A scenario you might recognise

Picture a mid-sized manufacturer with a few thousand active components. Today, two planners work through the catalogue by judgment and experience. Fast-moving parts get attention; the long tail gets a generous buffer “to be safe.” The result is predictable, occasional surprise stockouts on items nobody was watching, alongside a warehouse holding months of slow movers.

With Inventory Optimization, those same planners set a 97% service level on critical parts, accept a lower level on the long tail, and let the module calculate the timing and quantities across the entire catalogue. The high-risk reorders surface automatically, before they become problems. The over-stocked items get right-sized as buffers shrink to match actual demand variability. The team stops firefighting and starts planning and the capital that was sitting on shelves goes back to work.

From forecast to an optimized inventory in one smooth workflow

What it takes to get started

We’ll be honest about the one real prerequisite: data. The algorithms aren’t the hard part, data provisioning is. To run optimization, your forecast data and your inventory data (current stock, what’s inbound, what’s leaving) need to be available and kept in sync with prognotix, because a recommended order only helps if the system reflects what the planner actually did.

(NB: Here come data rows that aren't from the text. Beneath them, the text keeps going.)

(* ===== verification/GoBytes.v ===== *)
(** * Bytes, fixed-width and variable-length integers, CRC-32

    What the sources use of Go's [encoding/binary] ([BigEndian.PutUint16],
    [PutUint32], [PutUint64], their readers, the little-endian 32-bit pair,
    [PutUvarint], [Uvarint]) and of [hash/crc32] (the IEEE table), with the
    round-trip and bound lemmas the codecs rest on. *)

From S2P Require Import Prelude.
From Stdlib Require Import ZArith Lia Strings.Byte String.
From stdpp Require Import base list strings.
Local Open Scope Z_scope.

Abbreviation bytes := (list Byte.byte).

(** ** One byte *)

Definition bz (b : Byte.byte) : Z := Z.of_N (Byte.to_N b).

Definition zb (z : Z) : Byte.byte :=
  match Byte.of_N (Z.to_N (z mod 256)) with Some b => b | None => Byte.x00 end.

#[export] Instance byte_eq_dec : EqDecision Byte.byte := Byte.byte_eq_dec.

Lemma bz_range b : 0 <= bz b < 256.
Proof. unfold bz. pose proof (Byte.to_N_bounded b). lia. Qed.

Lemma bz_zb z : bz (zb z) = z mod 256.
Proof.
  unfold bz, zb. pose proof (Z.mod_pos_bound z 256).
  destruct (Byte.of_N (Z.to_N (z mod 256))) as [b|] eqn:E.
  - apply Byte.to_of_N in E. rewrite E. lia.
  - apply Byte.of_N_None_iff in E. lia.
Qed.

Lemma zb_bz b : zb (bz b) = b.
Proof.
  unfold zb. rewrite Z.mod_small by apply bz_range. unfold bz.
  by rewrite N2Z.id, Byte.of_to_N.
Qed.

Lemma bz_inj a b : bz a = bz b -> a = b.
Proof. intros H. by rewrite <- (zb_bz a), H, zb_bz. Qed.

Lemma bz_zb_small z : 0 <= z < 256 -> bz (zb z) = z.
Proof. intros. rewrite bz_zb. by apply Z.mod_small. Qed.

(** ** Fixed-width integers *)

Fixpoint put_le (n : nat) (z : Z) : bytes :=
  match n with O => [] | S m => zb z :: put_le m (z / 256) end.
Definition get_le (l : bytes) : Z := foldr (fun b acc => bz b + 256 * acc) 0 l.
Definition put_be (n : nat) (z : Z) : bytes := reverse (put_le n z).
Definition get_be (l : bytes) : Z := get_le (reverse l).

Lemma length_put_le n z : length (put_le n z) = n.
Proof. revert z. induction n; intros; simpl; auto. Qed.

Lemma length_put_be n z : length (put_be n z) = n.
Proof. unfold put_be. by rewrite length_reverse, length_put_le. Qed.

Lemma zlen_put_be n z : zlen (put_be n z) = Z.of_nat n.
Proof. unfold zlen. by rewrite length_put_be. Qed.

Lemma zlen_put_le n z : zlen (put_le n z) = Z.of_nat n.
Proof. unfold zlen. by rewrite length_put_le. Qed.

Lemma get_put_le n z : get_le (put_le n z) = z mod 256 ^ Z.of_nat n.
Proof.
  revert z. induction n as [|n IH]; intros z.
  { simpl. by rewrite Z.mod_1_r. }
  simpl put_le. simpl get_le. fold (get_le (put_le n (z / 256))).
  rewrite IH, bz_zb, Nat2Z.inj_succ, Z.pow_succ_r by lia.
  rewrite Z.rem_mul_r by lia. done.
Qed.

Lemma put_get_le l : put_le (length l) (get_le l) = l.
Proof.
  induction l as [|b l IH]; [done|]. simpl put_le. simpl get_le. fold (get_le l).
  pose proof (bz_range b). f_equal.
  - apply bz_inj. rewrite bz_zb. rewrite Z.mul_comm, Z.mod_add by lia.
    by apply Z.mod_small.
  - rewrite Z.mul_comm, Z.div_add, Z.div_small by lia. by rewrite Z.add_0_l.
Qed.

Lemma get_le_range l : 0 <= get_le l < 256 ^ zlen l.
Proof.
  induction l as [|b l IH]; [simpl; unfold zlen; simpl; lia|].
  simpl get_le. fold (get_le l). pose proof (bz_range b).
  rewrite zlen_cons, Z.pow_add_r by (unfold zlen; lia). lia.
Qed.

Lemma get_put_be n z : get_be (put_be n z) = z mod 256 ^ Z.of_nat n.
Proof. unfold get_be, put_be. rewrite reverse_involutive. apply get_put_le. Qed.

Lemma put_get_be l : put_be (length l) (get_be l) = l.
Proof.
  unfold get_be, put_be. rewrite <- length_reverse at 1.
  by rewrite put_get_le, reverse_involutive.
Qed.

Lemma get_be_range l : 0 <= get_be l < 256 ^ zlen l.
Proof.
  unfold get_be. pose proof (get_le_range (reverse l)) as H.
  unfold zlen in *. by rewrite length_reverse in H.
Qed.

Definition PutUint16 (z : Z) : bytes := put_be 2 z.
Definition PutUint32 (z : Z) : bytes := put_be 4 z.
Definition PutUint64 (z : Z) : bytes := put_be 8 z.
Definition PutUint32LE (z : Z) : bytes := put_le 4 z.

Lemma get_PutUint16 z : get_be (PutUint16 z) = wrap16 z.
Proof. apply get_put_be. Qed.
Lemma get_PutUint32 z : get_be (PutUint32 z) = wrap32 z.
Proof. apply get_put_be. Qed.
Lemma get_PutUint64 z : get_be (PutUint64 z) = wrap64 z.
Proof. apply get_put_be. Qed.
Lemma get_PutUint32LE z : get_le (PutUint32LE z) = wrap32 z.
Proof. apply get_put_le. Qed.

Lemma put_be_inj n x y : 0 <= x < 256 ^ Z.of_nat n -> 0 <= y < 256 ^ Z.of_nat n ->
  put_be n x = put_be n y -> x = y.
Proof.
  intros Hx Hy H. apply (f_equal get_be) in H. rewrite !get_put_be in H.
  by rewrite !Z.mod_small in H.
Qed.

(** Reading equal encodings apart, field by field. *)
Lemma put_be_app_inj n x y (l l' : bytes) : 0 <= x < 256 ^ Z.of_nat n -> 0 <= y < 256 ^ Z.of_nat n ->
  put_be n x ++ l = put_be n y ++ l' -> x = y /\ l = l'.
Proof.
  intros Hx Hy [H ->]%app_inj_1; [|by rewrite !length_put_be]. split; [|done]. by eapply put_be_inj.
Qed.

Lemma bytes_app_inj (a b l l' : bytes) : zlen a = zlen b -> a ++ l = b ++ l' -> a = b /\ l = l'.
Proof. intros HL. apply app_inj_1. unfold zlen in HL. lia. Qed.

#[export] Hint Rewrite zlen_put_be zlen_put_le : go.

(** ** Variable-length integers *)

Definition MaxVarintLen64 : Z := 10.
Definition MaxVarintLen32 : Z := 5.

(** The loop of [PutUvarint]; ten rounds exhaust a [uint64]. *)
Fixpoint put_uvarint (fuel : nat) (x : Z) : bytes :=
  match fuel with
  | O => []
  | S n => if x <? 128 then [zb x]
           else zb (Z.lor (x mod 256) 128) :: put_uvarint n (Z.shiftr x 7)
  end.
Definition PutUvarint (x : Z) : bytes := put_uvarint 10 x.

(** [Uvarint]: [(value, n)] with [n > 0] the bytes read, [(0, 0)] when the
    buffer is too short and [n < 0] on overflow. *)
Fixpoint uvarint_loop (buf : bytes) (i x s : Z) : Z * Z :=
  match buf with
  | [] => (0, 0)
  | b :: rest =>
      if i =? MaxVarintLen64 then (0, - (i + 1))
      else if bz b <? 128 then
        if (i =? MaxVarintLen64 - 1) && (1 <? bz b) then (0, - (i + 1))
        else (Z.lor x (wrap64 (Z.shiftl (bz b) s)), i + 1)
      else uvarint_loop rest (i + 1)
             (Z.lor x (wrap64 (Z.shiftl (Z.land (bz b) 127) s))) (s + 7)
  end.
Definition Uvarint (buf : bytes) : Z * Z := uvarint_loop buf 0 0 0.

(** A disjoint [or] is a sum. *)
Lemma lor_shiftl_add a b s : 0 <= s -> 0 <= a < 2 ^ s ->
  Z.lor a (Z.shiftl b s) = a + b * 2 ^ s.
Proof.
  intros Hs Ha. rewrite <- (Z.shiftl_mul_pow2 b s) by done.
  assert (Z.land a (Z.shiftl b s) = 0) as Hland.
  { apply Z.bits_inj'. intros n Hn. rewrite Z.land_spec, Z.bits_0.
    destruct (Z.lt_ge_cases n s).
    - rewrite (Z.shiftl_spec_low b s n) by done. apply andb_false_r.
    - rewrite <- (Z.mod_small a (2 ^ s)) by done.
      by rewrite Z.mod_pow2_bits_high by lia. }
  rewrite Z.add_nocarry_lxor by done. by rewrite Z.lxor_lor.
Qed.

Lemma continuation_byte m : 0 <= m < 256 ->
  Z.land (Z.lor m 128) 127 = m mod 128 /\ 128 <= Z.lor m 128 < 256.
Proof.
  intros Hm.
  assert (forallb (fun k => let m := Z.of_nat k in
      (Z.land (Z.lor m 128) 127 =? m mod 128)
      && (128 <=? Z.lor m 128) && (Z.lor m 128 <? 256)) (seq 0 256) = true) as Hall
    by (vm_compute; reflexivity).
  rewrite forallb_forall in Hall. specialize (Hall (Z.to_nat m)).
  rewrite Z2Nat.id in Hall by lia.
  specialize (Hall ltac:(apply in_seq; lia)). cbv beta zeta in Hall.
  apply andb_true_iff in Hall as [[H1 H2]%andb_true_iff H3].
  apply Z.eqb_eq in H1. apply Z.leb_le in H2. apply Z.ltb_lt in H3. done.
Qed.

Lemma uvarint_loop_put fuel x i acc rest : 0 <= i -> i + Z.of_nat fuel = 10 ->
  (0 < fuel)%nat -> 0 <= x < 2 ^ (64 - 7 * i) -> 0 <= acc < 2 ^ (7 * i) ->
  uvarint_loop (put_uvarint fuel x ++ rest) i acc (7 * i)
  = (acc + x * 2 ^ (7 * i), i + zlen (put_uvarint fuel x)).
Proof.
  revert x i acc. induction fuel as [|fuel IH]; intros x i acc Hi Hfuel Hpos Hx Hacc; [lia|].
  cbn [put_uvarint]. unfold MaxVarintLen64 in *.
  assert (2 ^ 64 = 2 ^ (64 - 7 * i) * 2 ^ (7 * i)) as Hpow
    by (rewrite <- Z.pow_add_r by lia; f_equal; lia).
  assert (0 < 2 ^ (7 * i)) by (apply Z.pow_pos_nonneg; lia).
  destruct (Z.ltb_spec x 128) as [Hlt|Hge].
  - cbn [app uvarint_loop]. unfold MaxVarintLen64. rewrite bz_zb_small by lia.
    rewrite (proj2 (Z.eqb_neq i 10)) by lia.
    rewrite (proj2 (Z.ltb_lt x 128)) by lia.
    destruct (Z.eqb_spec i (10 - 1)) as [->|]; simpl.
    + change (64 - 7 * (10 - 1)) with 1 in Hx. rewrite (proj2 (Z.ltb_ge 1 x)) by lia.
      rewrite wrap64_small by (rewrite Z.shiftl_mul_pow2 by lia; split; lia).
      by rewrite lor_shiftl_add by lia.
    + rewrite wrap64_small; [by rewrite lor_shiftl_add by lia|].
      rewrite Z.shiftl_mul_pow2 by lia. unfold u64, uint. rewrite Hpow. nia.
  - pose proof (Z.mod_pos_bound x 256). destruct (continuation_byte (x mod 256)) as [Hl Hr]; [lia|].
    cbn [app uvarint_loop]. unfold MaxVarintLen64. rewrite bz_zb_small by lia.
    rewrite (proj2 (Z.eqb_neq i 10)) by lia.
    rewrite (proj2 (Z.ltb_ge _ 128)) by lia. rewrite Hl.
    replace (x mod 256 mod 128) with (x mod 128)
      by (change 256 with (128 * 2); rewrite Z.rem_mul_r, Z.mul_comm, Z.mod_add, Z.mod_mod by lia; done).
    pose proof (Z.mod_pos_bound x 128). pose proof (Z.div_mod x 128).
    assert (i <> 9) by (intros ->; change (64 - 7 * 9) with 1 in Hx; lia).
    rewrite wrap64_small by (rewrite Z.shiftl_mul_pow2 by lia; unfold u64, uint; rewrite Hpow; nia).
    rewrite lor_shiftl_add by lia. replace (7 * i + 7) with (7 * (i + 1)) by lia.
    rewrite Z.shiftr_div_pow2 by lia. change (2 ^ 7) with 128.
    assert (2 ^ (7 * (i + 1)) = 128 * 2 ^ (7 * i)) as Hp7
      by (replace (7 * (i + 1)) with (7 + 7 * i) by lia; rewrite Z.pow_add_r by lia; done).
    rewrite IH; [|lia|lia|lia| |].
    + rewrite zlen_cons, Hp7. f_equal; [nia|lia].
    + split; [apply Z.div_pos; lia|]. apply Z.div_lt_upper_bound; [lia|].
      replace (128 * 2 ^ (64 - 7 * (i + 1))) with (2 ^ (64 - 7 * i)); [lia|].
      change 128 with (2 ^ 7). rewrite <- Z.pow_add_r by lia. f_equal. lia.
    + rewrite Hp7. nia.
Qed.

(** [Uvarint] reads back what [PutUvarint] wrote and stops after it. *)
Lemma uvarint_roundtrip x rest : u64 x ->
  Uvarint (PutUvarint x ++ rest) = (x, zlen (PutUvarint x)).
Proof.
  intros Hx. unfold Uvarint, PutUvarint.
  pose proof (uvarint_loop_put 10 x 0 0 rest) as H.
  change (7 * 0) with 0 in H. change (64 - 0) with 64 in H.
  rewrite H by (done || lia || (unfold_widths; lia)). f_equal. lia.
Qed.

Lemma put_uvarint_nonempty fuel x : (0 < fuel)%nat -> 0 < zlen (put_uvarint fuel x).
Proof.
  destruct fuel; [lia|]. intros _. simpl. destruct (x <? 128); rewrite zlen_cons;
    pose proof (zlen_nonneg (@nil Byte.byte)); [lia|].
  pose proof (zlen_nonneg (put_uvarint fuel (Z.shiftr x 7))). lia.
Qed.

(** ** CRC-32 *)

Fixpoint crc_shift (n : nat) (c : Z) : Z :=
  match n with
  | O => c
  | S m => crc_shift m (if Z.odd c then Z.lxor (Z.shiftr c 1) 3988292384 else Z.shiftr c 1)
  end.
(** Entry [i] of [crc32.IEEETable]. *)
Definition crc_table (i : Z) : Z := crc_shift 8 i.

Definition crc32_update (crc : Z) (p : bytes) : Z :=
  Z.lxor 4294967295
    (foldl (fun c b => Z.lxor (crc_table (Z.lxor (c mod 256) (bz b))) (Z.shiftr c 8))
       (Z.lxor 4294967295 crc) p).
Definition ChecksumIEEE (p : bytes) : Z := crc32_update 0 p.

Example crc_check : ChecksumIEEE (list_byte_of_string "123456789") = 3421780262.
Proof. vm_compute. reflexivity. Qed.

Lemma lxor_range n a b : 0 <= n -> 0 <= a < 2 ^ n -> 0 <= b < 2 ^ n -> 0 <= Z.lxor a b < 2 ^ n.
Proof.
  intros Hn Ha Hb. assert (H0 : 0 <= Z.lxor a b) by (apply Z.lxor_nonneg; lia). split; [done|].
  destruct (Z.eq_dec (Z.lxor a b) 0) as [->|Hne]; [lia|].
  destruct (Z.eq_dec a 0) as [->|Ha0]; [rewrite Z.lxor_0_l; lia|].
  destruct (Z.eq_dec b 0) as [->|Hb0]; [rewrite Z.lxor_0_r; lia|].
  apply Z.log2_lt_pow2; [lia|]. eapply Z.le_lt_trans; [apply Z.log2_lxor; lia|].
  apply Z.max_lub_lt; apply Z.log2_lt_pow2; lia.
Qed.

Lemma shiftr_range n a k : 0 <= k -> 0 <= a < 2 ^ n -> 0 <= Z.shiftr a k < 2 ^ n.
Proof.
  intros Hk Ha. rewrite Z.shiftr_div_pow2 by done. pose proof (Z.pow_pos_nonneg 2 k).
  split; [apply Z.div_pos; lia|]. eapply Z.le_lt_trans; [|apply Ha].
  apply Z.div_le_upper_bound; nia.
Qed.

Lemma crc_shift_range m c : 0 <= c < 2 ^ 32 -> 0 <= crc_shift m c < 2 ^ 32.
Proof.
  revert c. induction m as [|m IH]; intros c Hc; [done|]. simpl. apply IH.
  pose proof (shiftr_range 32 c 1 ltac:(lia) Hc) as Hs.
  destruct (Z.odd c); [apply lxor_range; [lia|done|]; unfold_widths; lia|done].
Qed.

Lemma crc32_update_range crc p : 0 <= crc < 2 ^ 32 -> 0 <= crc32_update crc p < 2 ^ 32.
Proof.
  intros Hc. unfold crc32_update. assert (Hm : 0 <= 4294967295 < 2 ^ 32) by (unfold_widths; lia).
  apply lxor_range; [lia|done|].
  assert (Hi : 0 <= Z.lxor 4294967295 crc < 2 ^ 32) by (apply lxor_range; [lia|done|done]).
  revert Hi. generalize (Z.lxor 4294967295 crc). induction p as [|b p IH]; intros c Hi; [done|].
  simpl. apply IH. apply lxor_range; [lia| |by apply shiftr_range; [lia|]].
  apply crc_shift_range. pose proof (bz_range b). pose proof (Z.mod_pos_bound c 256 ltac:(lia)).
  destruct (lxor_range 8 (c mod 256) (bz b)) as [H1 H2]; [lia| | |].
  all: change (2 ^ 8) with 256 in *; change (2 ^ 32) with 4294967296; lia.
Qed.

(** ** Strings as byte sequences *)

Definition sbytes (s : string) : bytes := String.list_byte_of_string s.
Definition bstring (b : bytes) : string := String.string_of_list_byte b.

Lemma bstring_sbytes s : bstring (sbytes s) = s.
Proof. apply String.string_of_list_byte_of_string. Qed.

Lemma sbytes_bstring b : sbytes (bstring b) = b.
Proof. apply String.list_byte_of_string_of_list_byte. Qed.

Lemma sbytes_inj s t : sbytes s = sbytes t -> s = t.
Proof. intros H. by rewrite <- (bstring_sbytes s), H, bstring_sbytes. Qed.

Definition slen (s : string) : Z := zlen (sbytes s).

(** ** Slices of memory *)

(** A caller's slice: where it lies and what it holds. *)
Record Slice := mkSlice { sl_base : Z; sl_bytes : bytes }.

Definition sl_len (s : Slice) : Z := zlen (sl_bytes s).

(** Overwriting the bytes at a position, which must fit. *)
Definition writeAt (dst : bytes) (pos : Z) (b : bytes) : bytes :=
  ztake pos dst ++ b ++ zdrop (pos + zlen b) dst.

Lemma writeAt_nil dst pos : 0 <= pos -> writeAt dst pos [] = dst.
Proof. intros Hp. unfold writeAt. rewrite zlen_nil, Z.add_0_r. apply ztake_zdrop. Qed.

Lemma zlen_writeAt dst pos b : 0 <= pos -> pos + zlen b <= zlen dst -> zlen (writeAt dst pos b) = zlen dst.
Proof.
  intros Hp Hl. pose proof (zlen_nonneg b). unfold writeAt. rewrite !zlen_app, zlen_ztake, zlen_zdrop by lia. lia.
Qed.

Lemma writeAt_app dst pos a b : 0 <= pos -> pos + zlen a + zlen b <= zlen dst ->
  writeAt (writeAt dst pos a) (pos + zlen a) b = writeAt dst pos (a ++ b).
Proof.
  intros Hp Hl. pose proof (zlen_nonneg a). pose proof (zlen_nonneg b). unfold writeAt at 1.
  assert (Hpre : zlen (ztake pos dst ++ a) = pos + zlen a) by (rewrite zlen_app, zlen_ztake; lia).
  assert (E : writeAt dst pos a = (ztake pos dst ++ a) ++ zdrop (pos + zlen a) dst).
  { unfold writeAt. by rewrite <- app_assoc. }
  rewrite E. rewrite (ztake_app_le (pos + zlen a)) by done.
  rewrite <- (zdrop_zdrop (zlen b) (pos + zlen a)) by lia. rewrite (zdrop_app_le (pos + zlen a)) by done.
  rewrite zdrop_zdrop by lia. unfold writeAt. rewrite zlen_app, <- !app_assoc. do 3 f_equal. f_equal. lia.
Qed.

The good news is that a typical project runs from kickoff to measurable results in two to three months. We work closely with implementation partners like paiqo and Cloudflight, both specialists in the data warehouse and data lake foundations this depends on. You can start with planners running ad-hoc optimizations manually in the tool, or automate the full flow via Databricks or Fabric for regular, hands-off recommendations.

What's next

Inventory Optimization is just the first step. Warehouse Optimization is on the roadmap for later this year, optimizing across multiple locations to decide where each article should ideally be stored, balancing factors like travel distances and storage costs. That opens the door for transport and logistics teams.

The direction is consistent: from predicting demand to driving the decisions that follow from it, all within a single platform.